From the entries below, transcribe exactly the lines between the line holding "if code =? opcode.query" and the line holding "h) ++ newline ++", inclusive; skip all other lines.

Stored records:
__________________________________________________
(* ===== verification/Inspect.v ===== *)
(** * lnw-dns-inspect

    The inspection tool (tools/lnw-dns-inspect/main.cpp): standard input is
    one datagram; the result is the exit status and what goes to the two
    output streams. *)

From S2P Require Import Prelude Net Reader Header Message.
#[local] Open Scope Z_scope.

Definition opcode_name (code : Z) : bytes :=
  if code =? opcode.query then str "QUERY"
  else if code =? opcode.iquery then str "IQUERY"
  else if code =? opcode.status then str "STATUS"
  else if code =? opcode.notify then str "NOTIFY"
  else if code =? opcode.update then str "UPDATE"
  else str "?".

Definition rcode_name (code : Z) : bytes :=
  if code =? rcode.no_error then str "NOERROR"
  else if code =? rcode.format_error then str "FORMERR"
  else if code =? rcode.server_failure then str "SERVFAIL"
  else if code =? rcode.name_error then str "NXDOMAIN"
  else if code =? rcode.not_implemented then str "NOTIMP"
  else if code =? rcode.refused then str "REFUSED"
  else str "?".

Definition newline : bytes := [Byte.x0a].
Definition tab : bytes := [Byte.x09].

(** printf's %u and %zu: twenty digits are enough for 64 bits. *)
Definition decimal (n : Z) : bytes := digits 20 n.

(** %-30s. *)
Definition pad30 (s : bytes) : bytes := s ++ replicate (30 - length s) Byte.x20.

Definition when_ (b : bool) (s : bytes) : bytes := if b then s else [].

Definition print_header (h : header) : bytes :=
  str ";; ->>HEADER<<- opcode: " ++ opcode_name (opcode_ h) ++ str ", status: " ++ rcode_name (rcode_ h) ++
  str ", id: " ++ decimal (id h) ++ newline ++
  str ";; flags:" ++ when_ (response h) (str " qr") ++ when_ (authoritative h) (str " aa") ++
  when_ (truncated h) (str " tc") ++ when_ (recursion_desired h) (str " rd") ++
  when_ (recursion_available h) (str " ra") ++
  str "; QUERY: " ++ decimal (question_count h) ++ str ", ANSWER: " ++ decimal (answer_count h) ++
  str ", AUTHORITY: " ++ decimal (authority_count h) ++ str ", ADDITIONAL: " ++ decimal (additional_count h) ++ newline.

(** The name is printed as a C string. *)
Definition print_question (q : question) : bytes :=
  str ";" ++ pad30 (c_str (name q)) ++ tab ++ str "IN" ++ tab ++ decimal (type q) ++ newline.

(** Exit status, standard output, standard error. *)
Definition main (raw : bytes) : exec (Z * bytes * bytes) :=
  match raw with
  | [] => Done (1, [], str "lnw-dns-inspect: nothing on stdin" ++ newline)
  | _ =>
      let datagram := map (fun c => to_byte (byte_val c)) raw in
      do m := parse datagram in
      match m with
      | None =>
          Done (1, [], str "lnw-dns-inspect: not a well-formed DNS message (" ++
                         decimal (Z.of_nat (length datagram)) ++ str " bytes)" ++ newline)
      | Some m =>
          Done (0, print_header (header_ m) ++ newline ++ str ";; QUESTION SECTION:" ++ newline ++
                     concat (print_question <$> questions m), [])
      end
  end.

(** ** Behaviour *)

(** The tool survives any input: it ends with status 0 exactly when the input
    is a well-formed message, then prints one line per question and nothing on
    standard error; otherwise it prints nothing on standard output. *)
Theorem inspect_total raw :
  buf_ok raw ->
  exists status out err, main raw = Done (status, out, err) /\
    (status = 0 <-> raw <> [] /\ exists m, parse raw = Done (Some m)) /\
    (status <> 0 -> status = 1 /\ out = []) /\ (status = 0 -> err = []).
Proof.
  intros Hb. unfold main. destruct raw as [|c raw].
  { eexists _, _, _. split; [done|]. naive_solver. }
  change (map (fun c => to_byte (byte_val c)) (c :: raw)) with (make_buffer (c :: raw)). rewrite make_buffer_id.
  destruct (parse_done (c :: raw) Hb) as (o & -> & _). simpl.
  destruct o as [m|]; eexists _, _, _; (split; [done|]); naive_solver.
Qed.

(** Names of distinct known codes are distinct, so the printed line determines
    the code. *)
Theorem code_names_injective a b :
  (opcode_name a = opcode_name b -> opcode_name a <> str "?" -> a = b) /\
  (rcode_name a = rcode_name b -> rcode_name a <> str "?" -> a = b).
Proof.
  split.
  - unfold opcode_name. repeat (branch; [subst; repeat (branch; [by subst|]); done|]). done.
  - unfold rcode_name. repeat (branch; [subst; repeat (branch; [by subst|]); done|]). done.
Qed.
(* ===== verification/WireTests.v ===== *)
(** * The unit tests of the DNS wire format

    protocol/dns/wire/testing/reader_test.hpp, writer_test.hpp and
    protocol/dns/testing/message_test.hpp: the bodies of the cases, on the
    modelled reader, writer and message, in the modelled testing facility.
    They are the repository's own statement of what these components do, and
    the model passes them. *)

From S2P Require Import Prelude Reader Writer Names Header Message Net Inspect Testing.
#[local] Open Scope Z_scope.

(** ** Bodies

    A body goes from context to context and may be undefined; in a process that
    is a crash. *)
Definition test_body : Type := context -> exec context.

Definition SIGSEGV := 11.

Definition body_of (t : test_body) (p : unit) (c : context) : body_result * unit :=
  match t c with
  | Done c => (Returned c, p)
  | _ => (Killed SIGSEGV, p)
  end.

Definition case_of (name : bytes) (t : test_body) : test_case unit := new_case name (body_of t).

(** [*opt] and [opt.value_or(v)]. *)
Definition deref {A} (o : option A) : exec A := match o with Some x => Done x | None => Undef end.
Definition value_or {A} (o : option A) (v : A) : A := default v o.

Section bodies.
(** Where the calls are; [show_u8] is how a stream prints a [std::uint8_t]. *)
Variable here : location.

Definition show_u8 (z : Z) : bytes := [to_byte z].
Definition show_string (s : bytes) : bytes := s.
Definition string_eqb (a b : bytes) : bool := bool_decide (a = b).

Definition expect (b : bool) (description : bytes) (c : context) : context := (check b description here c).2.
Definition expect_u8 (actual expected : Z) (label : bytes) (c : context) : context :=
  (check_equal Z.eqb show_u8 show_u8 actual expected label here c).2.
Definition expect_int (actual expected : Z) (label : bytes) (c : context) : context :=
  (check_equal Z.eqb decimal decimal actual expected label here c).2.
Definition expect_string (actual expected label : bytes) (c : context) : context :=
  (check_equal string_eqb show_string show_string actual expected label here c).2.

Definition has_value {A} (o : option A) : bool := match o with Some _ => true | None => false end.

(** ** dns::wire::reader *)

Definition reads_integers : test_body := fun c =>
  let reader := new_reader (to_byte <$> [0x12; 0x34; 0xAB; 0xCD; 0x00; 0x00; 0xFF]) in
  do (a, reader) := read_u8 reader in
  let c := expect_u8 (value_or a 0) 0x12 (str "u8") c in
  do (b, reader) := read_u16 reader in
  let c := expect_int (value_or b 0) 0x34AB (str "u16") c in
  do (d, reader) := read_u32 reader in
  let c := expect_int (value_or d 0) 0xCD0000FF (str "u32") c in
  Done (expect (at_end reader) (str "cursor should be exhausted") c).

Definition reads_past_end : test_body := fun c =>
  let reader := new_reader [to_byte 1] in
  do (a, _) := read_u16 reader in
  Done (expect (negb (has_value a)) (str "u16 on a 1-byte buffer must fail") c).

Definition compressed : bytes := to_byte 3 :: str "www" ++ to_byte 7 :: str "example" ++ to_byte 3 :: str "com" ++ (to_byte <$> [0; 0xC0; 4]).

Definition reads_compressed_name : test_body := fun c =>
  let reader := new_reader compressed in
  do (a, reader) := read_name reader in
  let c := expect_string (value_or a (str "?")) (str "www.example.com") (str "full name") c in
  let c := expect_int (Z.of_nat (position reader)) 17 (str "cursor past first name") c in
  do (b, reader) := read_name reader in
  let c := expect_string (value_or b (str "?")) (str "example.com") (str "pointer name") c in
  Done (expect_int (Z.of_nat (position reader)) 19 (str "cursor past the 2-byte pointer") c).

Definition dns_wire_reader_test : test_group unit := mk_group (str "dns::wire::reader")
  [case_of (str "reads big-endian integers and advances the cursor") reads_integers;
   case_of (str "read past the end yields nullopt, not a crash") reads_past_end;
   case_of (str "decodes a domain name with a compression pointer") reads_compressed_name].

(** ** dns::wire::writer *)

Definition integers_round_trip : test_body := fun c =>
  let writer := write_u32 (write_u16 (write_u8 new_writer 0x2A) 0xBEEF) 0xDEADC0DE in
  let c := expect_int (Z.of_nat (length writer)) 7 (str "encoded size") c in
  let reader := new_reader writer in
  do (a, reader) := read_u8 reader in
  let c := expect_u8 (value_or a 0) 0x2A (str "u8") c in
  do (b, reader) := read_u16 reader in
  let c := expect_int (value_or b 0) 0xBEEF (str "u16") c in
  do (d, _) := read_u32 reader in
  Done (expect_int (value_or d 0) 0xDEADC0DE (str "u32") c).

Definition name_round_trips : test_body := fun c =>
  do (ok, writer) := write_name new_writer (str "mail.lambdatech.io") in
  let c := expect ok (str "write_name should accept a valid name") c in
  do (a, _) := read_name (new_reader writer) in
  Done (expect_string (value_or a (str "?")) (str "mail.lambdatech.io") (str "name") c).

Definition long_label_rejected : test_body := fun c =>
  do (ok, _) := write_name new_writer (replicate 64 (to_byte 97)) in
  Done (expect (negb ok) (str "a 64-byte label must be rejected") c).

Definition dns_wire_writer_test : test_group unit := mk_group (str "dns::wire::writer")
  [case_of (str "integers round-trip through reader") integers_round_trip;
   case_of (str "a name round-trips through reader") name_round_trips;
   case_of (str "an over-long label is rejected") long_label_rejected].

(** ** dns::message *)

(** The default header with these members set. *)
Definition header_with (id : Z) (recursion_desired : bool) (question_count : Z) : header :=
  let h := default_header in
  mk_header id (response h) (opcode_ h) (authoritative h) (truncated h) recursion_desired (recursion_available h) (rcode_ h)
    question_count (answer_count h) (authority_count h) (additional_count h).

Definition the_query : message :=
  mk_message (header_with 0x1234 true 0) [mk_question (str "www.lambdatech.io") record_type.a record_class.in_].

Definition query_round_trips : test_body := fun c =>
  do wire := serialize the_query in
  let c := expect (has_value wire) (str "serialize() should succeed") c in
  do wire := deref wire in
  do parsed := parse wire in
  let c := expect (has_value parsed) (str "parse() should succeed") c in
  do parsed := deref parsed in
  let c := expect_int (id (header_ parsed)) 0x1234 (str "id") c in
  let c := expect (recursion_desired (header_ parsed)) (str "RD bit should survive the round trip") c in
  let c := expect (negb (response (header_ parsed))) (str "QR should still be a query") c in
  let c := expect_int (Z.of_nat (length (questions parsed))) 1 (str "question count") c in
  do q := deref (questions parsed !! 0%nat) in
  let c := expect_string (name q) (str "www.lambdatech.io") (str "qname") c in
  Done (expect (message_eqb parsed the_query) (str "the full message should compare equal") c).

Definition runt_rejected : test_body := fun c =>
  do parsed := parse (replicate 5 (to_byte 0)) in
  Done (expect (negb (has_value parsed)) (str "a 5-byte datagram cannot be a DNS message") c).

Definition missing_question_rejected : test_body := fun c =>
  let writer := write_header (header_with 0 false 1) new_writer in
  do parsed := parse writer in
  Done (expect (negb (has_value parsed)) (str "a QDCOUNT/body mismatch should not read out of bounds") c).

Definition dns_message_test : test_group unit := mk_group (str "dns::message")
  [case_of (str "a query serializes and parses back to an equal value") query_round_trips;
   case_of (str "a truncated datagram parses to nullopt") runt_rejected;
   case_of (str "a header-declared question that is absent fails cleanly") missing_question_rejected].

(** The groups registered by these headers. *)
Definition wire_tests : registry unit := [dns_wire_reader_test; dns_wire_writer_test; dns_message_test].

End bodies.

(** The repository's tests of the wire format pass in the model: the runner
    exits with status 0 and reports nine of nine cases, whatever fork(2) does
    (no case is isolated) and wherever the checks stand in the source. *)
Theorem wire_tests_pass here catch_exception catch_other launches :
  exists lines, run_all catch_exception catch_other (wire_tests here) launches tt =
    (Exited 0, lines ++ newline ++ str "9/9 tests passed" ++ newline).
Proof.
  unfold run_all. destruct (run_groups _ _ _ _ _ _ _ _) as [[y p]|s] eqn:E; vm_compute in E; [|done].
  exists (printed y). by injection E as <- <-.
Qed.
__________________________________________________
**TASK SOLUTION**.
  if code =? opcode.query then str "QUERY"
  else if code =? opcode.iquery then str "IQUERY"
  else if code =? opcode.status then str "STATUS"
  else if code =? opcode.notify then str "NOTIFY"
  else if code =? opcode.update then str "UPDATE"
  else str "?".

Definition rcode_name (code : Z) : bytes :=
  if code =? rcode.no_error then str "NOERROR"
  else if code =? rcode.format_error then str "FORMERR"
  else if code =? rcode.server_failure then str "SERVFAIL"
  else if code =? rcode.name_error then str "NXDOMAIN"
  else if code =? rcode.not_implemented then str "NOTIMP"
  else if code =? rcode.refused then str "REFUSED"
  else str "?".

Definition newline : bytes := [Byte.x0a].
Definition tab : bytes := [Byte.x09].

(** printf's %u and %zu: twenty digits are enough for 64 bits. *)
Definition decimal (n : Z) : bytes := digits 20 n.

(** %-30s. *)
Definition pad30 (s : bytes) : bytes := s ++ replicate (30 - length s) Byte.x20.

Definition when_ (b : bool) (s : bytes) : bytes := if b then s else [].

Definition print_header (h : header) : bytes :=
  str ";; ->>HEADER<<- opcode: " ++ opcode_name (opcode_ h) ++ str ", status: " ++ rcode_name (rcode_ h) ++
  str ", id: " ++ decimal (id h) ++ newline ++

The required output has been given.